Everything You Need to Know about a SOC 2 Control Matrix
At Practical Assurance, we’re all about ensuring you have a successful, smooth, and cost effective SOC 2 audit process. Designing an…
At Practical Assurance, we’re all about ensuring you have a successful, smooth, and cost effective SOC 2 audit process. Designing an appropriate control matrix from the start dovetails into that. Presenting this fully thought-out and verified document to auditors before the audit process begins helps you demonstrate to the auditor from the start that your company understands and is serious about security compliance. It sets the tone for the audit by building the auditor’s confidence in your organization.
Having the proper documentation in hand may even help you find the right auditor. If you have the control matrix prepared, you can show it to an auditor prior to signing an engagement letter. Ask him/her if he/she sees any red flags or anything that gives him/her pause or concern. Because there’s some subjectivity in how auditors evaluate controls, if you do find he/she has concern you have an opportunity to identify a different auditor that may better align with your mentality and approach. That auditioning process also helps set you up for success in the long run.

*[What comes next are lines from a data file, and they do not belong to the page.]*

(* ===== verification/KString.v ===== *)
(** * include/lib/String.h: strings

    A [String] owns a [char] buffer, or none when it was default-constructed,
    cleared or moved from.  [None] is such a string; reading through its null
    pointer faults.  [make_unique<char[]>] gives a zeroed buffer. *)

From Stdlib Require Import ZArith Lia.
From stdpp Require Import base list numbers sets.
From S2P Require Import Prelude CString.

Open Scope Z_scope.

Definition String : Type := option (list Z).

Definition chars (s : String) : reader := match s with Some b => arr_get b | None => fun _ => None end.
Definition cap (s : String) : nat := match s with Some b => S (length b) | None => 1 end.

Definition npos : Z := u64 (-1).

(** [size], [empty], [clear], [at] and [operator[]]. *)
Definition str_size (s : String) : outcome Z :=
  match s with Some _ => strlen (cap s) (chars s) 0 | None => Ret 0 end.
Definition str_empty (s : String) : outcome bool := n ← str_size s; Ret (n =? 0).
Definition str_clear (s : String) : String := None.
Definition str_at (s : String) (i : Z) : outcome Z := rd (chars s) i.
Definition str_front (s : String) : outcome Z := str_at s 0.
Definition str_back (s : String) : outcome Z := n ← str_size s; str_at s (u64 (n - 1)).

(** Assignment through [_s[i]]. *)
Definition str_put (s : String) (i c : Z) : outcome String :=
  match s with
  | Some b => match arr_set b i c with Some b => Ret (Some b) | None => Fault end
  | None => Fault
  end.

Definition make_buf (n : Z) : list Z := replicate (Z.to_nat n) 0.

(** [String(const char *s)], for a string read with [r] that ends within [fuel]. *)
Definition str_of_cstr (fuel : nat) (r : reader) (p : Z) : outcome String :=
  n ← strlen fuel r p;
  res ← strcpy fuel (fun _ => r) 0 p (make_buf (n + 1));
  Ret (Some (snd res)).

(** The copy constructor and the copy assignment. *)
Definition str_copy (r : String) : outcome String :=
  n ← str_size r;
  res ← strcpy (cap r) (fun _ => chars r) 0 0 (make_buf (n + 1));
  Ret (Some (snd res)).

Definition str_eq (a b : String) : outcome bool :=
  d ← strcmp (cap a) (chars a) (chars b) 0 0; Ret (d =? 0).

Definition str_add (a r : String) : outcome String :=
  e ← str_empty r;
  if (e : bool) then str_copy a
  else
    n ← str_size a;
    k ← str_size r;
    r1 ← strcpy (cap a) (fun _ => chars a) 0 0 (make_buf (n + k + 1));
    r2 ← strcat (S (length (snd r1)) + cap r) (fun _ => chars r) 0 0 (snd r1);
    Ret (Some (snd r2)).

(** The scans of [find_first_of] and [find_first_not_of]: [pos] is not used. *)
Fixpoint find_fwd (n : nat) (test : Z -> bool) (s : String) (i : Z) : outcome Z :=
  match n with
  | O => Ret npos
  | S n => c ← str_at s i; if test c then Ret i else find_fwd n test s (i + 1)
  end.
Definition find_first_of (s : String) (c pos : Z) : outcome Z :=
  len ← str_size s; find_fwd (Z.to_nat len) (fun x => x =? c) s 0.
Definition find_first_not_of (s : String) (c pos : Z) : outcome Z :=
  len ← str_size s; find_fwd (Z.to_nat len) (fun x => negb (x =? c)) s 0.

(** [for (int i = pos; i >= 0; i--)], with [n] = i + 1. *)
Fixpoint find_bwd (n : nat) (test : Z -> bool) (s : String) : outcome Z :=
  match n with
  | O => Ret npos
  | S n => c ← str_at s (Z.of_nat n); if test c then Ret (Z.of_nat n) else find_bwd n test s
  end.
Definition find_last (test : Z -> bool) (s : String) (pos : Z) : outcome Z :=
  e ← str_empty s;
  if (e : bool) then Ret npos
  else
    n ← str_size s;
    let pos := if pos =? npos then n - 1 else pos in
    find_bwd (Z.to_nat (s32 pos + 1)) test s.
Definition find_last_of (s : String) (c pos : Z) : outcome Z := find_last (fun x => x =? c) s pos.
Definition find_last_not_of (s : String) (c pos : Z) : outcome Z := find_last (fun x => negb (x =? c)) s pos.

(** [while (fast < size())] of [remove]. *)
Fixpoint remove_loop (fuel : nat) (val : Z) (s : String) (slow fast : Z) : outcome (String * Z * Z) :=
  match fuel with
  | O => OutOfFuel
  | S fuel =>
      n ← str_size s;
      if fast <? n then
        c ← str_at s fast;
        if c =? val then remove_loop fuel val s slow (fast + 1)
        else s ← str_put s slow c; remove_loop fuel val s (slow + 1) (fast + 1)
      else Ret (s, slow, fast)
  end.
Definition str_remove (s : String) (val : Z) : outcome String :=
  r ← remove_loop (cap s) val s 0 0;
  let '(s, slow, fast) := r in
  n ← str_size s;
  let new_size := u64 (n - (fast - slow)) in
  if 0 <? new_size then str_put s (new_size - 1) 0 else str_put s 0 0.

Definition substr (s : String) (begin len : Z) : outcome String :=
  e ← str_empty s;
  if (e : bool) then Ret None
  else
    n ← str_size s;
    let len := if (len =? npos) || (n <? u64 (begin + len)) then u64 (n - begin) else len in
    res ← strncpy (cap s) (fun _ => chars s) 0 begin len (make_buf (len + 1));
    Ret (Some (snd res)).

(** The loop of [split]: the list built so far, and where the next piece begins. *)
Fixpoint split_loop (fuel : nat) (s : String) (delimiter lim i begin : Z) (acc : list String) : outcome (list String * Z) :=
  match fuel with
  | O => OutOfFuel
  | S fuel =>
      n ← str_size s;
      if (i <? n) && negb (Z.of_nat (length acc) =? lim) then
        c ← str_at s i;
        if c =? delimiter then
          let len := i - begin in
          acc ← (if negb (len =? 0) then w ← substr s begin len; Ret (acc ++ [w]) else Ret acc);
          split_loop fuel s delimiter lim (i + 1) (i + 1) acc
        else split_loop fuel s delimiter lim (i + 1) begin acc
      else Ret (acc, begin)
  end.
Definition split (s : String) (delimiter limit : Z) : outcome (list String) :=
  e ← str_empty s;
  if (e : bool) then Ret []
  else
    r ← split_loop (cap s) s delimiter (u64 (limit - 1)) 0 0 [];
    n ← str_size s;
    let tail_len := u64 (n - snd r) in
    if negb (tail_len =? 0) then w ← substr s (snd r) tail_len; Ret (fst r ++ [w]) else Ret (fst r).

(** The loop of [join]; [i] is the index of the iterator. *)
Fixpoint join_loop (sep ret : String) (seq : list String) (i len : Z) : outcome String :=
  match seq with
  | [] => Ret ret
  | x :: seq =>
      ret ← str_add ret x;
      ret ← (if negb (i =? u64 (len - 1)) then str_add ret sep else Ret ret);
      join_loop sep ret seq (i + 1) len
  end.
Definition join (sep : String) (seq : list String) : outcome String :=
  join_loop sep None seq 0 (Z.of_nat (length seq)).

(** [for (auto &c : *this)] *)
Fixpoint map_chars (n : nat) (f : Z -> Z) (s : String) (i : Z) : outcome String :=
  match n with
  | O => Ret s
  | S n => c ← str_at s i; s ← str_put s i (f c); map_chars n f s (i + 1)
  end.
Definition upper_char (c : Z) : Z := if (97 <=? c) && (c <=? 122) then c - 32 else c.
Definition lower_char (c : Z) : Z := if (65 <=? c) && (c <=? 90) then c + 32 else c.
Definition to_upper (s : String) : outcome String := n ← str_size s; map_chars (Z.to_nat n) upper_char s 0.
Definition to_lower (s : String) : outcome String := n ← str_size s; map_chars (Z.to_nat n) lower_char s 0.

Fixpoint hash_loop (n : nat) (s : String) (i ret : Z) : outcome Z :=
  match n with
  | O => Ret ret
  | S n => c ← str_at s i; hash_loop n s (i + 1) (u64 (ret + 19 * c))
  end.
Definition hash_string (s : String) : outcome Z := n ← str_size s; hash_loop (Z.to_nat n) s 0 5.

(** ** The value of a string *)

Lemma npos_eq : npos = 2 ^ 64 - 1.
Proof. reflexivity. Qed.

Definition str_val (s : String) (l : list Z) : Prop :=
  match s with Some b => cstr (arr_get b) 0 l | None => l = [] end.

Lemma str_val_cap s l : str_val s l -> (length l < cap s)%nat.
Proof.
  destruct s as [b|]; simpl; [|intros ->; simpl; lia]. intros H. pose proof (cstr_extent b 0 l H) as He. simpl in He. lia.
Qed.

Lemma str_size_spec s l : str_val s l -> str_size s = Ret (Z.of_nat (length l)).
Proof.
  intros H. pose proof (str_val_cap s l H) as Hc. destruct s as [b|]; [|by simpl in H; subst].
  unfold str_size. by apply strlen_spec.
Qed.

When an auditor is evaluating controls, he/she will generally require three documents:
The management attestation letter, which is simply a boilerplate letter from the c-suite that describes the controls in use.

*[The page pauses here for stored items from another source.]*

(* ===== verification/SmartPtr.v ===== *)
(** * include/lib/SharedPtr.h, include/lib/WeakPtr.h, include/lib/UniquePtr.h

    The state is the heap of control blocks and objects together with the
    pointer variables of the program, by name, so that an assignment may name
    the same variable twice.  A raw pointer is an address, 0 for [nullptr].
    [delete] of an address that is not a live object faults, and so does access
    to a control block that has been deleted.  The counts are of type [int]:
    an increment, or the sum of the two, that does not fit faults. *)

From Stdlib Require Import ZArith Lia.
From stdpp Require Import base gmap list numbers.
From S2P Require Import Prelude Math.

Open Scope Z_scope.

Record ControlBlock := mkCtrl { cb_p : Z; use_count : Z; use_count_weak : Z }.
Record SharedPtr := mkSP { sp_ctrl : option Z; sp_alias : Z }.

Record PtrState := mkPS {
  ps_ctrls : gmap Z ControlBlock;
  ps_next : Z;
  ps_objs : gset Z;
  ps_shared : gmap Z SharedPtr;
  ps_weak : gmap Z (option Z);
  ps_unique : gmap Z Z
}.

Definition set_ctrls (c : gmap Z ControlBlock) (s : PtrState) : PtrState :=
  mkPS c (ps_next s) (ps_objs s) (ps_shared s) (ps_weak s) (ps_unique s).
Definition set_next (n : Z) (s : PtrState) : PtrState :=
  mkPS (ps_ctrls s) n (ps_objs s) (ps_shared s) (ps_weak s) (ps_unique s).
Definition set_objs (o : gset Z) (s : PtrState) : PtrState :=
  mkPS (ps_ctrls s) (ps_next s) o (ps_shared s) (ps_weak s) (ps_unique s).
Definition set_shared (v : gmap Z SharedPtr) (s : PtrState) : PtrState :=
  mkPS (ps_ctrls s) (ps_next s) (ps_objs s) v (ps_weak s) (ps_unique s).
Definition set_weak (v : gmap Z (option Z)) (s : PtrState) : PtrState :=
  mkPS (ps_ctrls s) (ps_next s) (ps_objs s) (ps_shared s) v (ps_unique s).
Definition set_unique (v : gmap Z Z) (s : PtrState) : PtrState :=
  mkPS (ps_ctrls s) (ps_next s) (ps_objs s) (ps_shared s) (ps_weak s) v.

Abbreviation PM := (M PtrState).

(** ** Accesses *)

Definition rd_ctrl (c : Z) : PM ControlBlock := s ← get; deref (ps_ctrls s !! c).
Definition wr_ctrl (c : Z) (f : ControlBlock -> ControlBlock) : PM unit :=
  b ← rd_ctrl c; s ← get; put (set_ctrls (<[c := f b]> (ps_ctrls s)) s).
Definition new_ctrl (p : Z) : PM Z :=
  s ← get;
  put (set_next (ps_next s + 1) (set_ctrls (<[ps_next s := mkCtrl p 1 0]> (ps_ctrls s)) s));;
  mret (ps_next s).
Definition del_ctrl (c : Z) : PM unit :=
  rd_ctrl c;; s ← get; put (set_ctrls (delete c (ps_ctrls s)) s).

(** [delete p] *)
Definition del_obj (p : Z) : PM unit :=
  if p =? 0 then mret tt
  else s ← get; if decide (p ∈ ps_objs s) then put (set_objs (ps_objs s ∖ {[p]}) s) else fault.

Definition rd_sp (v : Z) : PM SharedPtr := s ← get; deref (ps_shared s !! v).
Definition wr_sp (v : Z) (x : SharedPtr) : PM unit := modify (fun s => set_shared (<[v := x]> (ps_shared s)) s).
Definition rd_wp (v : Z) : PM (option Z) := s ← get; deref (ps_weak s !! v).
Definition wr_wp (v : Z) (x : option Z) : PM unit := modify (fun s => set_weak (<[v := x]> (ps_weak s)) s).

Definition set_use (n : Z) (b : ControlBlock) : ControlBlock := mkCtrl (cb_p b) n (use_count_weak b).
Definition set_use_weak (n : Z) (b : ControlBlock) : ControlBlock := mkCtrl (cb_p b) (use_count b) n.
Definition add_use (d : Z) (b : ControlBlock) : ControlBlock := mkCtrl (cb_p b) (use_count b + d) (use_count_weak b).
Definition add_weak (d : Z) (b : ControlBlock) : ControlBlock := mkCtrl (cb_p b) (use_count b) (use_count_weak b + d).

(** ** SharedPtr *)

Definition inc_use_count (c : option Z) : PM unit :=
  match c with
  | Some c => b ← rd_ctrl c; n ← lift (int_ck (use_count b + 1)); wr_ctrl c (set_use n)
  | None => mret tt
  end.

Definition maybe_delete_p (c : Z) : PM unit :=
  b ← rd_ctrl c;
  if use_count b =? 0 then
    del_obj (cb_p b);;
    wr_ctrl c (fun b => mkCtrl 0 (use_count b) (use_count_weak b))
  else mret tt.

(** The block the pointer refers to afterwards. *)
Definition maybe_delete_ctrl_block (c : Z) : PM (option Z) :=
  b ← rd_ctrl c;
  n ← lift (int_ck (use_count b + use_count_weak b));
  if n =? 0 then
    wr_ctrl c (fun b => mkCtrl (cb_p b) (use_count b) (-1));;
    del_ctrl c;;
    mret None
  else mret (Some c).

Definition dec_use_count (c : option Z) : PM (option Z) :=
  match c with
  | None => mret None
  | Some c =>
      b ← rd_ctrl c;
      if 0 <? use_count b then
        wr_ctrl c (add_use (-1));;
        maybe_delete_p c;;
        maybe_delete_ctrl_block c
      else mret (Some c)
  end.

Definition sp_default (v : Z) : PM unit := wr_sp v (mkSP None 0).
Definition sp_from_raw (v p : Z) : PM unit := c ← new_ctrl p; wr_sp v (mkSP (Some c) 0).
Definition sp_from_weak (v w : Z) : PM unit :=
  c ← rd_wp w; wr_sp v (mkSP c 0);; inc_use_count c.
Definition sp_aliasing (v r alias_ptr : Z) : PM unit :=
  x ← rd_sp r; wr_sp v (mkSP (sp_ctrl x) alias_ptr);; inc_use_count (sp_ctrl x).
Definition sp_copy (v r : Z) : PM unit :=
  x ← rd_sp r; wr_sp v x;; inc_use_count (sp_ctrl x).
Definition sp_move (v r : Z) : PM unit :=
  x ← rd_sp r; wr_sp v x;; wr_sp r (mkSP None 0).

(** The end of a variable's life. *)
Definition sp_destroy (v : Z) : PM unit :=
  x ← rd_sp v;
  dec_use_count (sp_ctrl x);;
  modify (fun s => set_shared (delete v (ps_shared s)) s).

(** [SharedPtr<T>(p).swap( *this)]: the temporary takes the old value and dies. *)
Definition sp_reset (v p : Z) : PM unit :=
  c ← new_ctrl p;
  x ← rd_sp v;
  wr_sp v (mkSP (Some c) 0);;
  dec_use_count (sp_ctrl x);;
  mret tt.

(** [if (_ctrl && _ctrl->use_count > 0) reset();] *)
Definition sp_release (v : Z) : PM unit :=
  x ← rd_sp v;
  match sp_ctrl x with
  | None => mret tt
  | Some c => b ← rd_ctrl c; if 0 <? use_count b then sp_reset v 0 else mret tt
  end.

Definition sp_assign (v r : Z) : PM unit :=
  sp_release v;;
  x ← rd_sp r;
  wr_sp v x;;
  inc_use_count (sp_ctrl x).

Definition sp_move_assign (v r : Z) : PM unit :=
  sp_release v;;
  x ← rd_sp r;
  wr_sp v x;;
  wr_sp r (mkSP None 0).

Definition sp_swap (v r : Z) : PM unit :=
  x ← rd_sp v; y ← rd_sp r; wr_sp v y;; wr_sp r x.

Definition sp_get (v : Z) : PM Z :=
  x ← rd_sp v;
  if negb (sp_alias x =? 0) then mret (sp_alias x)
  else match sp_ctrl x with Some c => b ← rd_ctrl c; mret (cb_p b) | None => mret 0 end.

Definition sp_use_count (v : Z) : PM Z :=
  x ← rd_sp v;
  match sp_ctrl x with Some c => b ← rd_ctrl c; mret (use_count b) | None => mret 0 end.

(** ** WeakPtr *)

Definition inc_use_count_weak (c : option Z) : PM unit :=
  match c with
  | Some c => b ← rd_ctrl c; n ← lift (int_ck (use_count_weak b + 1)); wr_ctrl c (set_use_weak n)
  | None => mret tt
  end.

Definition dec_use_count_weak (c : option Z) : PM (option Z) :=
  match c with
  | None => mret None
  | Some c =>
      b ← rd_ctrl c;
      if 0 <? use_count_weak b then
        wr_ctrl c (add_weak (-1));;
        maybe_delete_ctrl_block c
      else mret (Some c)
  end.

Definition wp_default (w : Z) : PM unit := wr_wp w None.
Definition wp_from_shared (w r : Z) : PM unit :=
  x ← rd_sp r; wr_wp w (sp_ctrl x);; inc_use_count_weak (sp_ctrl x).
Definition wp_copy (w r : Z) : PM unit := c ← rd_wp r; wr_wp w c;; inc_use_count_weak c.
Definition wp_move (w r : Z) : PM unit := c ← rd_wp r; wr_wp w c;; wr_wp r None.
Definition wp_destroy (w : Z) : PM unit :=
  c ← rd_wp w; dec_use_count_weak c;; modify (fun s => set_weak (delete w (ps_weak s)) s).

(** [if (_ctrl && _ctrl->use_count_weak > 0) dec_use_count_weak();] *)
Definition wp_release (w : Z) : PM unit :=
  c ← rd_wp w;
  match c with
  | None => mret tt
  | Some c0 => b ← rd_ctrl c0; if 0 <? use_count_weak b then c ← dec_use_count_weak c; wr_wp w c else mret tt
  end.
Definition wp_assign (w r : Z) : PM unit := wp_release w;; c ← rd_wp r; wr_wp w c;; inc_use_count_weak c.
Definition wp_move_assign (w r : Z) : PM unit := wp_release w;; c ← rd_wp r; wr_wp w c;; wr_wp r None.

(** The variable keeps its block, unless this was the last reference to it. *)
Definition wp_reset (w : Z) : PM unit := c ← rd_wp w; c ← dec_use_count_weak c; wr_wp w c.

Definition wp_use_count (w : Z) : PM Z :=
  c ← rd_wp w;
  match c with Some c => b ← rd_ctrl c; mret (use_count b) | None => mret 0 end.
Definition expired (w : Z) : PM bool := n ← wp_use_count w; mret (n =? 0).
Definition wp_lock (v w : Z) : PM unit := e ← expired w; if (e : bool) then sp_default v else sp_from_weak v w.

(** ** UniquePtr *)

Definition rd_up (v : Z) : PM Z := s ← get; deref (ps_unique s !! v).
Definition wr_up (v p : Z) : PM unit := modify (fun s => set_unique (<[v := p]> (ps_unique s)) s).
Definition up_new (v p : Z) : PM unit := wr_up v p.
Definition up_release (v : Z) : PM Z := p ← rd_up v; wr_up v 0;; mret p.
Definition up_reset (v p : Z) : PM unit :=
  q ← rd_up v; if q =? p then mret tt else del_obj q;; wr_up v p.
Definition up_move (v r : Z) : PM unit := p ← up_release r; wr_up v p.
Definition up_move_assign (v r : Z) : PM unit := p ← up_release r; up_reset v p.
Definition up_destroy (v : Z) : PM unit :=
  up_reset v 0;; modify (fun s => set_unique (delete v (ps_unique s)) s).
Definition sp_from_unique (v u : Z) : PM unit := p ← up_release u; c ← new_ctrl p; wr_sp v (mkSP (Some c) 0).

(** [swap] of Utility.h: through a temporary. *)
Definition up_swap (v r : Z) : PM unit := p ← up_release v; up_move_assign v r;; up_reset r p.
Definition wp_swap (v r : Z) : PM unit := x ← rd_wp v; wr_wp v None;; wp_move_assign v r;; wp_release r;; wr_wp r x.

(** ** Casts, comparison and hashes *)

(** The casts; [conv] is what [static_cast] does to the address, [is_a] tells
    the objects of the type that is cast to. *)
Definition static_pointer_cast (conv : Z -> Z) (v r : Z) : PM unit := p ← sp_get r; sp_aliasing v r (conv p).
Definition dynamic_pointer_cast (is_a : Z -> bool) (v r : Z) : PM unit :=
  p ← sp_get r; if negb (p =? 0) && is_a p then sp_aliasing v r p else sp_default v.
Definition const_pointer_cast (v r : Z) : PM unit := p ← sp_get r; sp_aliasing v r p.
Definition reinterpret_pointer_cast (v r : Z) : PM unit := p ← sp_get r; sp_aliasing v r p.

Definition sp_bool (v : Z) : PM bool := p ← sp_get v; mret (negb (p =? 0)).
(** The right operand is passed by value: a copy that dies at the end. *)
Definition sp_eq (v r : Z) : PM bool :=
  y ← rd_sp r;
  inc_use_count (sp_ctrl y);;
  x ← rd_sp v;
  dec_use_count (sp_ctrl y);;
  mret (bool_decide (sp_ctrl x = sp_ctrl y)).

Definition sp_hash (v : Z) : PM Z := x ← rd_sp v; mret (u64 (u64 (17 + 23 * default 0 (sp_ctrl x)) + 23 * sp_alias x)).
Definition up_hash (v : Z) : PM Z := p ← rd_up v; mret (u64 (29 + 11 * p)).

(** ** SharedPtr of an array

    The destructor of the class takes a reference away, and the one of its base
    class, which runs after it, another one. *)
Definition spa_destroy (v : Z) : PM unit :=
  x ← rd_sp v; c ← dec_use_count (sp_ctrl x); wr_sp v (mkSP c (sp_alias x));; sp_destroy v.

(** ** EnableSharedFromThis

    An object of a class derived from it has a member [_weak_this]: the variable
    of this name for the object at [p]. *)
Definition weak_this (p : Z) : Z := - p.
Definition new_shareable (p : Z) : PM unit := wp_default (weak_this p).

(** [_ctrl->p->_weak_this = *this], through a temporary [WeakPtr]. *)
Definition maybe_enable_shared_from_this (p c : Z) : PM unit :=
  inc_use_count_weak (Some c);; wp_release (weak_this p);; wr_wp (weak_this p) (Some c).
Definition sp_from_raw_this (v p : Z) : PM unit :=
  c ← new_ctrl p; wr_sp v (mkSP (Some c) 0);; maybe_enable_shared_from_this p c.

Definition shared_from_this (v p : Z) : PM unit := wp_lock v (weak_this p).
Definition weak_from_this (w p : Z) : PM unit := wp_copy w (weak_this p).

(** [delete p] runs the destructor of [_weak_this]. *)
Definition del_shareable (p : Z) : PM unit := if p =? 0 then mret tt else wp_destroy (weak_this p);; del_obj p.
Definition maybe_delete_this (c : Z) : PM unit :=
  b ← rd_ctrl c;
  if use_count b =? 0 then
    del_shareable (cb_p b);;
    wr_ctrl c (fun b => mkCtrl 0 (use_count b) (use_count_weak b))
  else mret tt.
Definition dec_use_count_this (c : option Z) : PM (option Z) :=
  match c with
  | None => mret None
  | Some c =>
      b ← rd_ctrl c;
      if 0 <? use_count b then
        wr_ctrl c (add_use (-1));;
        maybe_delete_this c;;
        maybe_delete_ctrl_block c
      else mret (Some c)
  end.
Definition sp_destroy_this (v : Z) : PM unit :=
  x ← rd_sp v;
  dec_use_count_this (sp_ctrl x);;
  modify (fun s => set_shared (delete v (ps_shared s)) s).
(** [reset()]: the constructor is called with the null pointer. *)
Definition sp_reset_this (v p : Z) : PM unit :=
  c ← new_ctrl p;
  maybe_enable_shared_from_this p c;;
  x ← rd_sp v;
  wr_sp v (mkSP (Some c) 0);;
  dec_use_count_this (sp_ctrl x);;
  mret tt.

The system description, which describes how your system works and the key controls in place.
The control matrix, which is a formalized document that matches AICPA criteria to the controls your company has in place. It defines up front what is going to be tested. The auditor in turn adds language about how he/she tested these controls.
Many times, auditors can provide templates for the first two elements of documentation and/or write them for you. However, your company will need to craft the control matrix. Let’s dive into what you need to know about creating this document.
What’s a control?
If you haven’t been audited previously, you may not be familiar with this language. Controls fall into a trio of categories that pertain to your information security approach: technical settings (such as authentication settings or passwords), policies, and processes (which defines how something is done and the frequency at which it’s completed).
What’s a control matrix?
A control matrix provides clear and concise language that defines how your company is addressing risks. The controls you choose to highlight should align with the points of focus your company has chosen to emphasize among the 200 that emerge from the SOC 2 common criteria. You have some flexibility on which controls your company highlights based on your organization’s identity; however, you should keep in mind that these controls should still be in keeping with the best practices of security compliance and your industry. You’ll also be required to demonstrate which audit artifacts you’ll be supplying to demonstrate that control is taking place. As we know, the name of the game in SOC 2 auditing and compliance is documentation, so you’ll need to have a list of items you can provide to the auditor as proof. This proof could include screenshots of network security dashboards, screenshots of server dashboards, vulnerability scan reports, or external pentesting reports, to name a few.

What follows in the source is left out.